# Description of the task:
In the entries below, which lines run from the one containing "NightjarContainerName] &&> blank &&>" to the one containing "host is actually"? Copy exactly those lines, ends included, and no others.

# Extracted information:

Definition commandKindsFor (kind : bytes) (k : CommandKind) : bool :=
  if bool_decide (kind = Honeypot) then bool_decide (k = CommandSelfTest)
  else if bool_decide (kind = Scanner) then bool_decide (k = CommandScan)
  else false.

(** ** The order of the table's states *)

Record row_le (r r' : command_row) : Prop := {
  rl_id : r_id r' = r_id r;
  rl_agent : r_agent r' = r_agent r;
  rl_kind : r_kind r' = r_kind r /\ r_params r' = r_params r;
  rl_times : r_created r' = r_created r /\ r_expires r' = r_expires r;
  rl_delivered : r_delivered r ≠ None -> r' = r;
}.

#[export] Instance row_le_preorder : PreOrder row_le.
Proof.
  split.
  - intros r. by split.
  - intros a b c [H1 H2 H3 H4 H5] [K1 K2 K3 K4 K5]. split; try (intuition congruence).
Qed.

Abbreviation cmd_le := (table_le row_le).

Lemma row_le_command r r' now :
  row_le r r' -> scan_command (set_delivered now r') = scan_command (set_delivered now r).
Proof. intros [H1 H2 [H3 H4] [H5 H6] _]. unfold scan_command. simpl. congruence. Qed.

Section delivery.
Context `{Stdlib}.

Record row_ok (r : command_row) : Prop := {
  ro_kind : mintableCommandKinds (r_kind r) = true;
  ro_params : match r_params r with None => True | Some p => p ≠ [] /\ json_valid p = true end;
  ro_times : r_created r < r_expires r;
  ro_delivered : match r_delivered r with None => True | Some t => t < r_expires r end;
}.

Record cmd_inv (db : cmd_db) : Prop := {
  ci_ids : NoDup (r_id <$> db);
  ci_rows : Forall row_ok db;
}.

(** Already given to a caller. *)
Definition given (r : command_row) (db : cmd_db) : Prop :=
  exists r', r' ∈ db /\ r_id r' = r_id r /\ r_delivered r' ≠ None.

Lemma given_mono r db db' : cmd_le db db' -> given r db -> given r db'.
Proof.
  intros Hle (r' & Hr' & Hid & Hd). destruct (table_le_in row_le _ _ _ Hle Hr') as (x & Hx & [_ _ _ _ Heq]).
  rewrite Heq in Hx by done. by exists r'.
Qed.
Definition nightjar_lines (cfg : NightjarConfig) : list bytes :=
  [docker_run NightjarContainerName ""; lit "  --read-only --cap-drop ALL --security-opt no-new-privileges \"; lit "  -v /:/host:ro \"] ++
  ((fun flag => lit "  " ++ flag ++ lit " \") <$> RunFlags (lit "/host")) ++
  [lit "  -v nightjar-state:/var/lib/nightjar -v nightjar-grype-db:/var/lib/nightjar-grype-db \";
   env_line "NIGHTJAR_BIRDCAGE_URL" (url_value (ni_AdvertiseHost cfg) (ni_EnrolPort cfg));
   env_line "NIGHTJAR_CA_PIN" (ni_Pin cfg)] ++
  when_set (ni_Token cfg) (env_line "NIGHTJAR_DEPLOY_TOKEN" (ni_Token cfg)) ++
  [last_line (ni_Image cfg)].

Definition WriteNightjarRun (cfg : NightjarConfig) : action := writeLines (nightjar_lines cfg).

(** ** upgrade.go *)

Record UpgradeInput : Type := mkInput {
  Kind_ : bytes;
  UpgradeToken_ : bytes;
  AdvertiseHost : bytes;
  EnrolPort : bytes;
  Pin : bytes;
  AgentImage : bytes;
  HolderImage : bytes;
  OpenCanaryImage : bytes;
  SMBLureImage : bytes;
  BaitNames_ : bytes;
  SegmentProfile_ : bytes;
  SMBLure : option bool;
  SMBWorkgroup : bytes;
  SMBShares : list bytes;
}.

Definition unknownSMBWorkgroupPlaceholder : bytes := lit "WORKGROUP-UNKNOWN-CHECK-HOST".
Definition unknownSMBSharePlaceholders : list bytes :=
  [lit "SHARE1-UNKNOWN-CHECK-HOST"; lit "SHARE2-UNKNOWN-CHECK-HOST"; lit "SHARE3-UNKNOWN-CHECK-HOST"].

Definition upgradeTokenLen : Z := 64.

Definition validUpgradeToken (t : bytes) : bool :=
  (zlen t =? upgradeTokenLen) && forallb (fun c => is_digit c || ((97 <=? c) && (c <=? 102))) t.

Definition blank : action := Fprintln [].
Definition step_line (name : string) : bytes := lit "step='" ++ lit name ++ lit "'".
Definition step (name : string) : action := writeLines [step_line name].

Definition token_line (token : bytes) : bytes := lit "echo " ++ token ++ lit " | docker run --rm -i \".

Definition token_step_lines (token image volumeFlag networkLine capsLine : bytes) : list bytes :=
  [token_line token] ++ when_set networkLine networkLine ++
  [capsLine; lit "  " ++ volumeFlag ++ lit " \"; lit "  " ++ Escape image ++ lit " upgrade-token || true"].

Definition writeUpgradeTokenStep (token image volumeFlag networkLine capsLine : bytes) : action :=
  step "present the upgrade token" &&> writeLines (token_step_lines token image volumeFlag networkLine capsLine).

Definition pull_line (image : bytes) : bytes := lit "docker pull " ++ Escape image.
Definition rm_line (name : bytes) : bytes := lit "docker rm -f " ++ name ++ lit " || true".

Definition nightjar_upgrade (in_ : UpgradeInput) : NightjarConfig :=
  mkNightjar (AdvertiseHost in_) (EnrolPort in_) (Pin in_) [] (AgentImage in_).

Definition nightjar_volume : bytes := lit "-v nightjar-state:/var/lib/nightjar:ro".
Definition nightjar_caps : bytes := lit "  --read-only --cap-drop ALL --security-opt no-new-privileges \".

Definition upgradeScanner (in_ : UpgradeInput) : action :=
  step "pull the current image" &&> writeLines [pull_line (AgentImage in_)] &&> blank &&>
  step "remove the old container" &&> writeLines [rm_line NightjarContainerName] &&> blank &&>
  writeUpgradeTokenStep (UpgradeToken_ in_) (AgentImage in_) nightjar_volume [] nightjar_caps &&> blank &&>
  step "start nightjar" &&> WriteNightjarRun (nightjar_upgrade in_).

Definition lure_note : list bytes :=
  [lit "# SMB lure: unknown for this canary -- it was enrolled before birdcage started";
   lit "# recording this (issue #54). Check the canary host for a running smb-lure";
   lit "# container (docker ps -a --filter name=smb-lure) before relying on anything";
   lit "# below. Its workgroup and share names were never recorded either, so the";
   lit "# commented command below uses placeholders -- replace them with what the";
   lit "# host is actually running, or leave the lure off if `docker ps -a` finds none."].

Definition writeUnknownSMBLureBlock (in_ : UpgradeInput) : action :=
  writeLines lure_note &&>
  let '(body, err) :=
    WriteSMBLureRun (mkLure (SMBLureImage in_) unknownSMBWorkgroupPlaceholder unknownSMBSharePlaceholders) new_builder in
  match err with
  | Some e => refuse e
  | None =>
      writeLines
        ([lit "# " ++ pull_line (SMBLureImage in_); lit "# " ++ (lit "docker rm -f " ++ SMBLureContainerName)] ++
         ((fun line => lit "# " ++ line) <$> Split (TrimRight (wout body) 10) 10))
  end.

Definition mockingbird_upgrade (in_ : UpgradeInput) (lureOn : bool) : MockingbirdConfig :=
  mkMockingbird (AdvertiseHost in_) (EnrolPort in_) (Pin in_) [] (AgentImage in_) lureOn (BaitNames_ in_) (SegmentProfile_ in_).

Definition mockingbird_volume : bytes := lit "-v mockingbird-state:/var/lib/mockingbird:ro".
Definition mockingbird_caps : bytes := lit "  --read-only --cap-drop ALL --cap-add NET_RAW --security-opt no-new-privileges \".
Definition holder_network : bytes := lit "  --network container:" ++ HolderContainerName ++ lit " \".

(** A double quote. *)
Definition quoted (s : bytes) : bytes := 34 :: s ++ [34].

Definition lure_check : list bytes :=
  [lit "if [ " ++ quoted (lit "$(docker inspect -f '{{.State.Running}}' " ++ SMBLureContainerName ++ lit " 2>/dev/null)") ++
     lit " = " ++ quoted (lit "true") ++ lit " ]; then";
   lit "  echo " ++ quoted (lit "birdcage upgrade: a running smb-lure container was found on a canary enrolled before issue #54 tracked lures; an automatic upgrade cannot preserve its ports, so nothing has been removed. Re-enrol this canary instead.") ++
     lit " >&2";
   lit "  exit 1"; lit "fi"].

Definition pulls (in_ : UpgradeInput) (lureOn : bool) : list bytes :=
  [pull_line (AgentImage in_); pull_line (HolderImage in_); pull_line (OpenCanaryImage in_)] ++
  (if lureOn then [pull_line (SMBLureImage in_)] else []).

Definition rms (lureOn : bool) : list bytes :=
  (if lureOn then [rm_line SMBLureContainerName] else []) ++
  [rm_line OpenCanaryContainerName; rm_line MockingbirdContainerName; rm_line HolderContainerName].

Definition lure_off_line : bytes := lit "# smb lure off for this canary: no smb-lure container to pull, remove or re-run".

Definition upgradeHoneypot (in_ : UpgradeInput) : action :=
  let lureOn := match SMBLure in_ with Some b => b | None => false end in
  step "pull the current images" &&> writeLines (pulls in_ lureOn) &&> blank &&>
  (match SMBLure in_ with
   | None => step "check for an untracked smb lure" &&> writeLines lure_check &&> blank
   | Some _ => fine
   end) &&>
  step "remove the old containers" &&> writeLines (rms lureOn) &&> blank &&>
  step "start the address holder" &&> WriteHolderRun (mkHolder (HolderImage in_) lureOn) &&> blank &&>
  writeUpgradeTokenStep (UpgradeToken_ in_) (AgentImage in_) mockingbird_volume holder_network mockingbird_caps &&> blank &&>
  step "start mockingbird" &&> WriteMockingbirdRun (mockingbird_upgrade in_ lureOn) &&> blank &&>
  step "start opencanary" &&> WriteOpenCanaryRun (OpenCanaryImage in_) &&> blank &&>
  match SMBLure in_ with
  | Some true => step "start the smb lure" &&> WriteSMBLureRun (mkLure (SMBLureImage in_) (SMBWorkgroup in_) (SMBShares in_))
  | Some false => writeLines [lure_off_line]
  | None => writeUnknownSMBLureBlock in_
  end.

Definition trap_line : bytes :=
  lit "trap 'rc=$?; if [ " ++ quoted (lit "$rc") ++ lit " -eq 0 ]; then echo " ++ quoted (lit "birdcage upgrade: done") ++
  lit "; else echo " ++ quoted (lit "birdcage upgrade stopped at: $step (nothing after it ran)") ++ lit " >&2; fi' EXIT".

Definition Upgrade (in_ : UpgradeInput) : action :=
  match (if bool_decide (Kind_ in_ = Honeypot) then Some upgradeHoneypot
         else if bool_decide (Kind_ in_ = Scanner) then Some upgradeScanner else None) with
  | None => refuse (ErrKind (Kind_ in_))
  | Some body =>
      if negb (validUpgradeToken (UpgradeToken_ in_)) then refuse ErrUpgradeToken
      else writeLines [lit "( set -e"; trap_line] &&> body in_ &&> writeLines [lit ")"]
  end.

(** ** The script as lines *)

(** One step of the script, and the blank line after it. *)
Definition stepped (name : string) (lines : list bytes) : list bytes := step_line name :: lines ++ [[]].

Definition scanner_script (in_ : UpgradeInput) : list bytes :=
  stepped "pull the current image" [pull_line (AgentImage in_)] ++
  stepped "remove the old container" [rm_line NightjarContainerName] ++
  stepped "present the upgrade token"
    (token_step_lines (UpgradeToken_ in_) (AgentImage in_) nightjar_volume [] nightjar_caps) ++
  step_line "start nightjar" :: nightjar_lines (nightjar_upgrade in_).

Definition commented (lines : list bytes) : list bytes := (fun line => lit "# " ++ line) <$> lines.

Definition unknown_lure (image : bytes) : list bytes :=
  lure_note ++ commented ([pull_line image; lit "docker rm -f " ++ SMBLureContainerName] ++
    smb_lure_lines image unknownSMBWorkgroupPlaceholder (lit "SHARE1-UNKNOWN-CHECK-HOST") (lit "SHARE2-UNKNOWN-CHECK-HOST")
      (lit "SHARE3-UNKNOWN-CHECK-HOST")).

Definition lure_script (in_ : UpgradeInput) : list bytes * option run_error :=
  match SMBLure in_ with
  | Some true =>
      match SMBShares in_ with
      | [a; b; c] => (step_line "start the smb lure" :: smb_lure_lines (SMBLureImage in_) (SMBWorkgroup in_) a b c, None)
      | _ => ([step_line "start the smb lure"], Some (ErrShares (zlen (SMBShares in_))))
      end
  | Some false => ([lure_off_line], None)
  | None => (unknown_lure (SMBLureImage in_), None)
  end.

Definition lureOn (in_ : UpgradeInput) : bool := match SMBLure in_ with Some b => b | None => false end.

(** Before the first removal, and from it on. *)
Definition honeypot_before (in_ : UpgradeInput) : list bytes :=
  stepped "pull the current images" (pulls in_ (lureOn in_)) ++
  match SMBLure in_ with None => stepped "check for an untracked smb lure" lure_check | Some _ => [] end.

Definition honeypot_after (in_ : UpgradeInput) : list bytes :=
  stepped "remove the old containers" (rms (lureOn in_)) ++
  stepped "start the address holder" (holder_lines (mkHolder (HolderImage in_) (lureOn in_))) ++
  stepped "present the upgrade token"
    (token_step_lines (UpgradeToken_ in_) (AgentImage in_) mockingbird_volume holder_network mockingbird_caps) ++
  stepped "start mockingbird" (mockingbird_lines (mockingbird_upgrade in_ (lureOn in_))) ++
  stepped "start opencanary" (opencanary_lines (OpenCanaryImage in_)).

(** The whole script, and the error it ends in, if any. *)
Definition script (in_ : UpgradeInput) : list bytes * option run_error :=
  let head := [lit "( set -e"; trap_line] in
  if bool_decide (Kind_ in_ = Scanner) then (head ++ scanner_script in_ ++ [lit ")"], None)
  else let '(ls, r) := lure_script in_ in
       (head ++ honeypot_before in_ ++ honeypot_after in_ ++ ls ++ (if r then [] else [lit ")"]), r).

Definition text (lines : list bytes) : bytes := concat ((fun l => l ++ [10]) <$> lines).

(** ** Lemmas: what an action prints *)

(** The action writes these lines, then ends so; a write that fails ends it. *)
Definition prints (a : action) (ls : list bytes) (r : option run_error) : Prop :=
  forall w, a w = match writeLines ls w with (w', None) => (w', r) | e => e end.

# Output of the exercise:
  step "remove the old container" &&> writeLines [rm_line NightjarContainerName] &&> blank &&>
  writeUpgradeTokenStep (UpgradeToken_ in_) (AgentImage in_) nightjar_volume [] nightjar_caps &&> blank &&>
  step "start nightjar" &&> WriteNightjarRun (nightjar_upgrade in_).

Definition lure_note : list bytes :=
  [lit "# SMB lure: unknown for this canary -- it was enrolled before birdcage started";
   lit "# recording this (issue #54). Check the canary host for a running smb-lure";
   lit "# container (docker ps -a --filter name=smb-lure) before relying on anything";
   lit "# below. Its workgroup and share names were never recorded either, so the";
   lit "# commented command below uses placeholders -- replace them with what the";
   lit "# host is actually running, or leave the lure off if `docker ps -a` finds none."].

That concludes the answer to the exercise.